→ **TASK MATERIAL**:
[Start of section]

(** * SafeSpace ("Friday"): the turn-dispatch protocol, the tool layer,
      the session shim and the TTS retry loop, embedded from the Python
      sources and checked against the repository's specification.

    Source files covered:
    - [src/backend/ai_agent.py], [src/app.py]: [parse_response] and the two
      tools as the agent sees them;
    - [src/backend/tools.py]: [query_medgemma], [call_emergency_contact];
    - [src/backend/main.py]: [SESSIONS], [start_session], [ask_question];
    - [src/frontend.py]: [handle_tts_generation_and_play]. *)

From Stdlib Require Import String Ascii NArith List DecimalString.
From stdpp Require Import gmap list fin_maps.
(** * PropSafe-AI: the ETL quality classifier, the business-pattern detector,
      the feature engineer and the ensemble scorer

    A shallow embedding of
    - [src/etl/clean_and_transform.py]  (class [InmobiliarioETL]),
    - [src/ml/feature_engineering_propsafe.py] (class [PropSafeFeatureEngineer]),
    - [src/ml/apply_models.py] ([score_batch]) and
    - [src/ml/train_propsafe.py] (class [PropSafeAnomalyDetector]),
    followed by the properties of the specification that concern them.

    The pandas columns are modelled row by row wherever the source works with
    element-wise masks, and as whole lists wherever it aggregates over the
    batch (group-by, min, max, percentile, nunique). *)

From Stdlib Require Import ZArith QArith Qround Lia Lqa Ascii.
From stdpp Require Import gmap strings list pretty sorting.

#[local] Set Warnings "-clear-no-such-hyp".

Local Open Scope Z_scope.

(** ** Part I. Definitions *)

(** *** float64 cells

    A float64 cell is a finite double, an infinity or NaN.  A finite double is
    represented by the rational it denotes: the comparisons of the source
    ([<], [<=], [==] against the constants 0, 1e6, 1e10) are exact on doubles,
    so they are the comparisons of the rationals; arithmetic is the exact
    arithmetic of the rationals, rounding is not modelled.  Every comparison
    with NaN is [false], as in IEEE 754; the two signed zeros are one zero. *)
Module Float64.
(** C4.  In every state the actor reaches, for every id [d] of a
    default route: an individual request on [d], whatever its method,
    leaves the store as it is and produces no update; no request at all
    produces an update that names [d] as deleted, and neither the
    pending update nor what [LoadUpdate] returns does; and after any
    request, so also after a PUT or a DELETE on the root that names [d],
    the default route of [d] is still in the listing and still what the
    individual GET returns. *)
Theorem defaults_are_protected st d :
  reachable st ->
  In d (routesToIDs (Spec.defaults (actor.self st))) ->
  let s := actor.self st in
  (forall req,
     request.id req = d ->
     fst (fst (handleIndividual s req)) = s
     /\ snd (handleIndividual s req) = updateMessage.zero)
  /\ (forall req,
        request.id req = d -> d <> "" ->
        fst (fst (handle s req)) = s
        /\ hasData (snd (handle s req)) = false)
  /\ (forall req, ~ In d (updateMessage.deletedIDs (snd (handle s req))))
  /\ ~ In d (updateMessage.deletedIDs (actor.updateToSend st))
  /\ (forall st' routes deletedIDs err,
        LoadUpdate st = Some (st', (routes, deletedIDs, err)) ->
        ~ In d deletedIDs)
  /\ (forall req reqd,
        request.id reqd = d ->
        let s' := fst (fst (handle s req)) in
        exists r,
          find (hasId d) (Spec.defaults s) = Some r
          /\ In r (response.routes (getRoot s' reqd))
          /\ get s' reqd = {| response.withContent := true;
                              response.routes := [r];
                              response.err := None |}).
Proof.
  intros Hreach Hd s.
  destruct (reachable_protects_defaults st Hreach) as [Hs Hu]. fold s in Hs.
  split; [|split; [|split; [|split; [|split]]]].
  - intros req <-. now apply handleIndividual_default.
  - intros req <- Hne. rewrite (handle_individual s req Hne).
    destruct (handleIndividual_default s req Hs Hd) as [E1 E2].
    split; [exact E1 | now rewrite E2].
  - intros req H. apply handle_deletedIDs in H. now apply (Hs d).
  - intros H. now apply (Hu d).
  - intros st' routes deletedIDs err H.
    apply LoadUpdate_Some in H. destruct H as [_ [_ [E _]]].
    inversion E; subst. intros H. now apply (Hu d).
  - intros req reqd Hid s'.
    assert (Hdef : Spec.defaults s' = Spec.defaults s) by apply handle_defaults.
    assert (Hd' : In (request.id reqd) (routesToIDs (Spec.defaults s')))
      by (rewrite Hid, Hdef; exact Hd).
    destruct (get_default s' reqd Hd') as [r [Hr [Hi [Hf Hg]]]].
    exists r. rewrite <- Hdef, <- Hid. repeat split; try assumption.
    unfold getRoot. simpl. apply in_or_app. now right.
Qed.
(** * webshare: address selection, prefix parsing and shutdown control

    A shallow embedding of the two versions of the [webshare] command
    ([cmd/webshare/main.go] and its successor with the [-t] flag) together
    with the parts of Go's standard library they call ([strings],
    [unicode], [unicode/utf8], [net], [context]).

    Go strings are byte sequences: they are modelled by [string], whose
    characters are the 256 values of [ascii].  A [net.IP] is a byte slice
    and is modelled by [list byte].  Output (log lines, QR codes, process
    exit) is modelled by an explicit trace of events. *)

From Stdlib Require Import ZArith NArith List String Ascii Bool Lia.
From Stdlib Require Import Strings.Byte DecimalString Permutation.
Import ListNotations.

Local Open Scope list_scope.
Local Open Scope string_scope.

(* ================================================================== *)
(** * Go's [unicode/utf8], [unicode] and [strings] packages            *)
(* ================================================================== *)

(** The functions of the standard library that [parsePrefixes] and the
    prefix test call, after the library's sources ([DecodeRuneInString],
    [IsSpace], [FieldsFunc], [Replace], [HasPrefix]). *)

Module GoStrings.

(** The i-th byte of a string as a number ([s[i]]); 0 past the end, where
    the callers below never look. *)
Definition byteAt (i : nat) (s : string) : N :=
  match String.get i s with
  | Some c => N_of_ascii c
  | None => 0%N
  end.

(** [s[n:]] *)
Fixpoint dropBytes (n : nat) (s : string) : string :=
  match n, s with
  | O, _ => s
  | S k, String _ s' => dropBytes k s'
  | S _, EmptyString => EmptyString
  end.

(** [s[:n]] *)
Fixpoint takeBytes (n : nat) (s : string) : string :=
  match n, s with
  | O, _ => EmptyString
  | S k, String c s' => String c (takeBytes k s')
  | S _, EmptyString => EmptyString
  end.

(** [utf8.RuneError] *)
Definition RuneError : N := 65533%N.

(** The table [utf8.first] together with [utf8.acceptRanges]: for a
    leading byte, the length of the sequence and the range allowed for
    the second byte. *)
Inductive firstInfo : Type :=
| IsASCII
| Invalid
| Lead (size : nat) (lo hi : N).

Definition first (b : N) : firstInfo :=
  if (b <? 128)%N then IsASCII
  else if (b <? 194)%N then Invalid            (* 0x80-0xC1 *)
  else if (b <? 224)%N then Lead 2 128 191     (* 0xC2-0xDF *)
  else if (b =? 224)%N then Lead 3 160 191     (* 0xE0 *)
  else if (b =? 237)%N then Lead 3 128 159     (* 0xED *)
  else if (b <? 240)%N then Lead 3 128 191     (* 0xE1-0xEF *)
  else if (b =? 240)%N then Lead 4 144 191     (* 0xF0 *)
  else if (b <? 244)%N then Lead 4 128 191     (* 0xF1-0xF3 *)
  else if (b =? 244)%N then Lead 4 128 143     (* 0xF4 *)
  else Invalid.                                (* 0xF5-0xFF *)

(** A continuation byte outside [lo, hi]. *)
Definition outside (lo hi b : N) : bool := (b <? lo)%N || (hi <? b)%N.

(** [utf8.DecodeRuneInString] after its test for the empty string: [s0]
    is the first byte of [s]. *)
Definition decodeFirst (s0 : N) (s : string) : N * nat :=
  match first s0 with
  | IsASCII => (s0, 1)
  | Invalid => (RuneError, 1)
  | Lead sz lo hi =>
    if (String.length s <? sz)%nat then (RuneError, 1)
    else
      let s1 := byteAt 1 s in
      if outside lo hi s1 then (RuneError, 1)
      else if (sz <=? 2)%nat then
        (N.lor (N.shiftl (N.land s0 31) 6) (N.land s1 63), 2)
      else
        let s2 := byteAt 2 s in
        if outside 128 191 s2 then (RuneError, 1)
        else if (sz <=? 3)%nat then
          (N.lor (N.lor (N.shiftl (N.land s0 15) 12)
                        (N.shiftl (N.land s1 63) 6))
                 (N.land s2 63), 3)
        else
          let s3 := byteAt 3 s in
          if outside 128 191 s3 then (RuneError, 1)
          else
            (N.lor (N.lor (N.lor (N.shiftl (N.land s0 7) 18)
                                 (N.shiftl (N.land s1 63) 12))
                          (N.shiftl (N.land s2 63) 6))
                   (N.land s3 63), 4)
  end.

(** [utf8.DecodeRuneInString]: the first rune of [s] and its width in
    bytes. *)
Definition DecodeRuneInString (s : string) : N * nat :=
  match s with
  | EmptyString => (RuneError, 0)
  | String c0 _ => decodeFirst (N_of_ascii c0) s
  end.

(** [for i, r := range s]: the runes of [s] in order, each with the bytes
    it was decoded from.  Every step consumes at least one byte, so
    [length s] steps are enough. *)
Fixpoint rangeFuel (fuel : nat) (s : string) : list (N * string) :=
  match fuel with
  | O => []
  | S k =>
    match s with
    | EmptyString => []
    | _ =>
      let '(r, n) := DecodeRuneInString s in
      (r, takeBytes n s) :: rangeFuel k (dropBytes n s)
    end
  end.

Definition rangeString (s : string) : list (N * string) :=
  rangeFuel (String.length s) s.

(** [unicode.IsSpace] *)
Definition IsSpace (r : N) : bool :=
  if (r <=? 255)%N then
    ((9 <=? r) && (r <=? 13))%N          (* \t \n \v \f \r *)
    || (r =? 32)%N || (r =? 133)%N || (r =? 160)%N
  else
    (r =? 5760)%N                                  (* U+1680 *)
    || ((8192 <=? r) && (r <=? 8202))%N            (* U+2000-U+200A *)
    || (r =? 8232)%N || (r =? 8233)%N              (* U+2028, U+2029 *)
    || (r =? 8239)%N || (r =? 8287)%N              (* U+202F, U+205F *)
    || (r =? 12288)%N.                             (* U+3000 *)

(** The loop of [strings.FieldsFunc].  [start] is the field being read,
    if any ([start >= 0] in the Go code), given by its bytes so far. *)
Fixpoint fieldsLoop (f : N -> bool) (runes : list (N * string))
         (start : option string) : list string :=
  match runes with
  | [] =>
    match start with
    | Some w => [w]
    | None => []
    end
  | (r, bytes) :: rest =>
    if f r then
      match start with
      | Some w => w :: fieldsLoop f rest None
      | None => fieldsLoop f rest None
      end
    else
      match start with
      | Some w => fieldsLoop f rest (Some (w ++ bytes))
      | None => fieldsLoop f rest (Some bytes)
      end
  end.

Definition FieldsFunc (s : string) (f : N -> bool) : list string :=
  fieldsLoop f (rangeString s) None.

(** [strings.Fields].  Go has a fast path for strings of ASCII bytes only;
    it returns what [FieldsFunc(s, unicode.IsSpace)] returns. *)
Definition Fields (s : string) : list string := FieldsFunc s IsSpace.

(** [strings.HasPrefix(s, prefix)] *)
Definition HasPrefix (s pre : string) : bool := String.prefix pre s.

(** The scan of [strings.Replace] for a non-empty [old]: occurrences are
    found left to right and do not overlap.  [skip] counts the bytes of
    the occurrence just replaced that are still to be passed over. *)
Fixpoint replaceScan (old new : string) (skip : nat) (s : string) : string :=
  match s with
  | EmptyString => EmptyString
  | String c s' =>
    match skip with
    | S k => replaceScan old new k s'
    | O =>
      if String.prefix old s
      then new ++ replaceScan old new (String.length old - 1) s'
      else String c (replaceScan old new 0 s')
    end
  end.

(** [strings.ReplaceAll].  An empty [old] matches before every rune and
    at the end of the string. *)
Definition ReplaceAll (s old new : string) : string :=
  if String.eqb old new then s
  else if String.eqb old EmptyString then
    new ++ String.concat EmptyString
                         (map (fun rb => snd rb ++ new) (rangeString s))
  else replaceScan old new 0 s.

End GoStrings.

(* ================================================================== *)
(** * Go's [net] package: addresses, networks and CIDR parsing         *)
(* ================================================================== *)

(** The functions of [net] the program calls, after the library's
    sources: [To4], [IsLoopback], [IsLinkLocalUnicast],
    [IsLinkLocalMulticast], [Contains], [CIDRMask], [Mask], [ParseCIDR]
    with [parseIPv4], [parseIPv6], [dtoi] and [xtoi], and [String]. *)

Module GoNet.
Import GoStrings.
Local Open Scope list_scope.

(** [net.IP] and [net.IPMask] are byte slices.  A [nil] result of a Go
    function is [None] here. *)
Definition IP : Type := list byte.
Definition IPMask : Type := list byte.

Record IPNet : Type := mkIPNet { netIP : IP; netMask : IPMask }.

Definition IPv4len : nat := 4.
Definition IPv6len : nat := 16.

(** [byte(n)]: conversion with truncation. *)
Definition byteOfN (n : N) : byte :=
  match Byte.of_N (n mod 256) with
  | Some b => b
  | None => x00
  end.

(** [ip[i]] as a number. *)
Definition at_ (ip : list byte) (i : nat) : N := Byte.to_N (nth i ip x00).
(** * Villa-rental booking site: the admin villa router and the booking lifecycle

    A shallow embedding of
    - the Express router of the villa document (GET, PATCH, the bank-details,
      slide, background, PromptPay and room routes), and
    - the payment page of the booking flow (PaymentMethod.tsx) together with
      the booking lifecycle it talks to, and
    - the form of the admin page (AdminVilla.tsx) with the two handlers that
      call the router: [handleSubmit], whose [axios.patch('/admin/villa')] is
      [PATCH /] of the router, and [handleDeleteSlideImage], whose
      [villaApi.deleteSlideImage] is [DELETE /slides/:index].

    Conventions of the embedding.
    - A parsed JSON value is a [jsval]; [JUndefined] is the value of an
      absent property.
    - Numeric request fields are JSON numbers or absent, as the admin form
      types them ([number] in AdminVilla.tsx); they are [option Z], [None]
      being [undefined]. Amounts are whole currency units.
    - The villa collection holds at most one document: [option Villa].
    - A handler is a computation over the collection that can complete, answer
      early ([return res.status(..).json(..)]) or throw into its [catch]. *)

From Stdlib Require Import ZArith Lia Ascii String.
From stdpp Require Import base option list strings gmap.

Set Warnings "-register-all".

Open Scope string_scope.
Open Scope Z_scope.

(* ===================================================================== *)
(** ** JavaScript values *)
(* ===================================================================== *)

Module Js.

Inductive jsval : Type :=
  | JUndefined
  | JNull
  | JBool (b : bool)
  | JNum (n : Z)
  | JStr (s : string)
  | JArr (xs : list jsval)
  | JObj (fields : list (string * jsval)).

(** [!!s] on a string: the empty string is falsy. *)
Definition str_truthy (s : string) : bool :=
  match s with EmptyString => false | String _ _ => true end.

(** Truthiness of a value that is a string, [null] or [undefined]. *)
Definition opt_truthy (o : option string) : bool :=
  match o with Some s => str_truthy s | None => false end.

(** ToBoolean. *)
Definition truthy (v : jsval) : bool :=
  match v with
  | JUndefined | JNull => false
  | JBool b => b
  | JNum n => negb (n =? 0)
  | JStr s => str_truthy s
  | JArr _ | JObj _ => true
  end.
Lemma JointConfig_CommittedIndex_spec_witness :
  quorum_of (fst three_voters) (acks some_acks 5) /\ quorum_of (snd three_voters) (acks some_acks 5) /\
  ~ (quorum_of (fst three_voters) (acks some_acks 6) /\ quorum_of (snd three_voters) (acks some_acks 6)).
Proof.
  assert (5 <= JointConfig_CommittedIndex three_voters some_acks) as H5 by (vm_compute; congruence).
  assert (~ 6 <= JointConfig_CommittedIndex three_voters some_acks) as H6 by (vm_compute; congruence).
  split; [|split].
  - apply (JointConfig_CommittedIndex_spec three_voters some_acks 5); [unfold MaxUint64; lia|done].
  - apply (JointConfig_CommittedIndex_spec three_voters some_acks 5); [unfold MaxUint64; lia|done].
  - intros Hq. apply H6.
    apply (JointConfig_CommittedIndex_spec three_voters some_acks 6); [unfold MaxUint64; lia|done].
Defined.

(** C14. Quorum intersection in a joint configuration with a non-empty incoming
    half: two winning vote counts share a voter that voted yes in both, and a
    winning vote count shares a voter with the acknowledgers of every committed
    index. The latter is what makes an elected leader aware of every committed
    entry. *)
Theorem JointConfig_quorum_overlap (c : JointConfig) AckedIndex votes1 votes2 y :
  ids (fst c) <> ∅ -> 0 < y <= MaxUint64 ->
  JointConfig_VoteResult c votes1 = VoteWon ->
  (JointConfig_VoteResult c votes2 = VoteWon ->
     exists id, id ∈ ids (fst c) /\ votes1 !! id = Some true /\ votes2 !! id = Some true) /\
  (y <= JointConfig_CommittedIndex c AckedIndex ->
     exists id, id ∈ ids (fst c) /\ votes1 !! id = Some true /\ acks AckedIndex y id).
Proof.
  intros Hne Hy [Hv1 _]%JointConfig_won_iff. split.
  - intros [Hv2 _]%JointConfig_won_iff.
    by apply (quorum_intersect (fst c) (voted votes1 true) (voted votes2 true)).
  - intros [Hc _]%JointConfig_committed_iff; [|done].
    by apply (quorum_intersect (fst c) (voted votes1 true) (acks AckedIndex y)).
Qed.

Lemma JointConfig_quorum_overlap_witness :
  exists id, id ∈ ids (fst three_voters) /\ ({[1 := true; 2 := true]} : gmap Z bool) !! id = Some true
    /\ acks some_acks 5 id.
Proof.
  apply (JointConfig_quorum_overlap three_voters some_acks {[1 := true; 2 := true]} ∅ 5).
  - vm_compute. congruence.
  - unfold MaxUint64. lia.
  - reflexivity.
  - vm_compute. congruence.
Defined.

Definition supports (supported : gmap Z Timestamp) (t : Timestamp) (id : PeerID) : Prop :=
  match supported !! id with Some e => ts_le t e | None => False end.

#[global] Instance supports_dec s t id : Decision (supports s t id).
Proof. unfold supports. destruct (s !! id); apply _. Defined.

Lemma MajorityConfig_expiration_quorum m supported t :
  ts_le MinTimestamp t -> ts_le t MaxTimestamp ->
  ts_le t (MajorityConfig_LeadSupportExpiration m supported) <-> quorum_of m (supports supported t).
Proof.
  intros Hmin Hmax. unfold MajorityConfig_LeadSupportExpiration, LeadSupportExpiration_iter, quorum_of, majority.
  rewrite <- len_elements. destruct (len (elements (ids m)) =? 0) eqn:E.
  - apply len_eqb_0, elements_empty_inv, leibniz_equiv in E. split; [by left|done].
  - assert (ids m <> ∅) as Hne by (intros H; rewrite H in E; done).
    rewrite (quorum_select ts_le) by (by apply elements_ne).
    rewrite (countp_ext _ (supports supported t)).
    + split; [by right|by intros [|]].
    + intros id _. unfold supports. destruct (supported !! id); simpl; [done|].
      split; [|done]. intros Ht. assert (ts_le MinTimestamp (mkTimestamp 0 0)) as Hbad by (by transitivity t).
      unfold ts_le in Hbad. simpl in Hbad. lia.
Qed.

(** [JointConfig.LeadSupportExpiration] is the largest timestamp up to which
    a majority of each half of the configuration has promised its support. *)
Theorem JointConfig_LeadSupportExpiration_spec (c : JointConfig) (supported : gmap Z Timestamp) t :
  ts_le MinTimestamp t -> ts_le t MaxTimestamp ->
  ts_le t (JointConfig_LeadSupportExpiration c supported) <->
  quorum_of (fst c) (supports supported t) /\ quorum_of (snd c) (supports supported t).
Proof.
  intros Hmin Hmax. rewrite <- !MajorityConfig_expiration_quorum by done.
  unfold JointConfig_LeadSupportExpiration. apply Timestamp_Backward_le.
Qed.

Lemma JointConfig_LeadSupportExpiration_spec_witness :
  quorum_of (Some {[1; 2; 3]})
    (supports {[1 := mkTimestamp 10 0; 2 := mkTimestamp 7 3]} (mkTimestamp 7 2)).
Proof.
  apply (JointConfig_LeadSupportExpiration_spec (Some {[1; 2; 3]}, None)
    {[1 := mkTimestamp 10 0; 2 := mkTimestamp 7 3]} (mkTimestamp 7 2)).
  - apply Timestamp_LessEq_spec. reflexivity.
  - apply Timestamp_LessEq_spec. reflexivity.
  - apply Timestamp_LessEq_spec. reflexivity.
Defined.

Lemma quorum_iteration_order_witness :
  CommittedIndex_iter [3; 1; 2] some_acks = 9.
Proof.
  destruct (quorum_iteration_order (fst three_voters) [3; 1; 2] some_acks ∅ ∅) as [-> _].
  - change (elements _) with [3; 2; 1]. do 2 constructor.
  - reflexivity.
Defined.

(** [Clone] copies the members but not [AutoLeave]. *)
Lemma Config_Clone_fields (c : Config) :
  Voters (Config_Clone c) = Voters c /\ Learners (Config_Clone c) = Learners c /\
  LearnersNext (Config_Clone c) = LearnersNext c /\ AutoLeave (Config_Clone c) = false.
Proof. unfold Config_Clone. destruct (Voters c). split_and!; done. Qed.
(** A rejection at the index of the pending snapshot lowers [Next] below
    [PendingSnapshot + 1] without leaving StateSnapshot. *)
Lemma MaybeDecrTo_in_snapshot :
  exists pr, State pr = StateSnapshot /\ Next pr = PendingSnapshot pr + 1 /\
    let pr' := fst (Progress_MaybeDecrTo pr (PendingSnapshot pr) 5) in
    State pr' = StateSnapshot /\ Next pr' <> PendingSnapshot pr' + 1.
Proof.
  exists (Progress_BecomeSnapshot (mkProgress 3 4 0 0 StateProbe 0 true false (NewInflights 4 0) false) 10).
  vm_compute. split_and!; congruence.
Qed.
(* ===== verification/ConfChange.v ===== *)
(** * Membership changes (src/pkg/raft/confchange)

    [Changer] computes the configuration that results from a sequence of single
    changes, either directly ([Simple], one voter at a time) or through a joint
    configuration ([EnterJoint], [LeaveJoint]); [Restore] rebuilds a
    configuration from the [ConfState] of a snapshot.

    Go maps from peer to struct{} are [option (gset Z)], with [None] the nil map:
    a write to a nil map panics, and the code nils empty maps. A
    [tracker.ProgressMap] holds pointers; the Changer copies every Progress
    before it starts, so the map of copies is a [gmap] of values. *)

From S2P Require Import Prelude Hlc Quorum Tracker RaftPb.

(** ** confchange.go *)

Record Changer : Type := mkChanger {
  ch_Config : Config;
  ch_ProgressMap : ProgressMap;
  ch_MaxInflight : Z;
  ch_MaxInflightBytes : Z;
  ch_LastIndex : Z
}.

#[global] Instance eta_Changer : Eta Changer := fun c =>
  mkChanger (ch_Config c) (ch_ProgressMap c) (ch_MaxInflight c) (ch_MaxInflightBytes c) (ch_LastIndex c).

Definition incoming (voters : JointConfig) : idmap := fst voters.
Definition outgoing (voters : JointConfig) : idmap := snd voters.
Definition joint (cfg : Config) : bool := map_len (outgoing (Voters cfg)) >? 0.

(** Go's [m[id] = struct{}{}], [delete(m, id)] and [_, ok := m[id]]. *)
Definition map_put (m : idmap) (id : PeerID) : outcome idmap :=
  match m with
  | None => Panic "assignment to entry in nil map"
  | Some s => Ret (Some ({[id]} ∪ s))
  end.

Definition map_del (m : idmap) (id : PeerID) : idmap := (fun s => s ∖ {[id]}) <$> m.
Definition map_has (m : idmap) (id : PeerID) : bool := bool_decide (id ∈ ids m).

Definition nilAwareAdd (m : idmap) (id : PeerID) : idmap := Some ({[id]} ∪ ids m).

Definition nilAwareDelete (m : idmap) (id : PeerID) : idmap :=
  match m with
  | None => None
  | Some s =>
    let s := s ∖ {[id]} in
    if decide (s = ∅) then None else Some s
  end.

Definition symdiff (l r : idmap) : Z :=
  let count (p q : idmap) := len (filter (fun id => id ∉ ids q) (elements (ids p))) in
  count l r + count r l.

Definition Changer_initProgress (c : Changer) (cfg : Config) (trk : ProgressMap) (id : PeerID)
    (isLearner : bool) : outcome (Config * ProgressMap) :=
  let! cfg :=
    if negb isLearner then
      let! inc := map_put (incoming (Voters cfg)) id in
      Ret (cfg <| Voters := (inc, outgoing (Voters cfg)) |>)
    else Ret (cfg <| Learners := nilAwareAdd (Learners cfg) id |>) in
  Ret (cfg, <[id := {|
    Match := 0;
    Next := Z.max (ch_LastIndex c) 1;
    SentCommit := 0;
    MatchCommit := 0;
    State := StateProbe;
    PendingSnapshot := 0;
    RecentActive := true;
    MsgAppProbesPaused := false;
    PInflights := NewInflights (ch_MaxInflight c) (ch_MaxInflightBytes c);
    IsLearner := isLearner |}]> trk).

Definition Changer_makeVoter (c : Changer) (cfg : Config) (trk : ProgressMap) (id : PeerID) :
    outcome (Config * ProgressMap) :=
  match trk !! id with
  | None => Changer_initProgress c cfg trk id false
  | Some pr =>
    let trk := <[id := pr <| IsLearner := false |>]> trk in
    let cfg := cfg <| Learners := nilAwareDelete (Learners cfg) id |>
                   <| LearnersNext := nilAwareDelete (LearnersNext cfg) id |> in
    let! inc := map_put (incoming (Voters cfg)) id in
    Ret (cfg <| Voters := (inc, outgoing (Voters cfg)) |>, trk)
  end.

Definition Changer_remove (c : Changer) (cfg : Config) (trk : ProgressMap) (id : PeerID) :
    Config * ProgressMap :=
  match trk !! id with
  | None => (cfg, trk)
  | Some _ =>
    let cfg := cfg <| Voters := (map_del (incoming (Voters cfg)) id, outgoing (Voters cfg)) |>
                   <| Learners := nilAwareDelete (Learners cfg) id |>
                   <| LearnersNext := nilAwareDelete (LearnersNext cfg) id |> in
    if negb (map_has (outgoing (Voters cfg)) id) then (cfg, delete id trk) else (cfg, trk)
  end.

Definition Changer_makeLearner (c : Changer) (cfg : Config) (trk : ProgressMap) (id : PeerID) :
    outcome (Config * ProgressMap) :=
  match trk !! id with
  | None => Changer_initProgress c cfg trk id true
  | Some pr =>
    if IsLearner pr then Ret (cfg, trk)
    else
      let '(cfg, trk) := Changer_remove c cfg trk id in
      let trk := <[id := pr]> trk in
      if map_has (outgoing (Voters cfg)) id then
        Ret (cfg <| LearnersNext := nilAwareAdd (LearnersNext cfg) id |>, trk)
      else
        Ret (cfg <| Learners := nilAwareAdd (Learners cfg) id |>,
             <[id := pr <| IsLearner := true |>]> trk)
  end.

[End of section]

Copy out every line of the material above that mentions the word "sources".

→ **TASK ANSWER**:
      sources and checked against the repository's specification.
    prefix test call, after the library's sources ([DecodeRuneInString],
    sources: [To4], [IsLoopback], [IsLinkLocalUnicast],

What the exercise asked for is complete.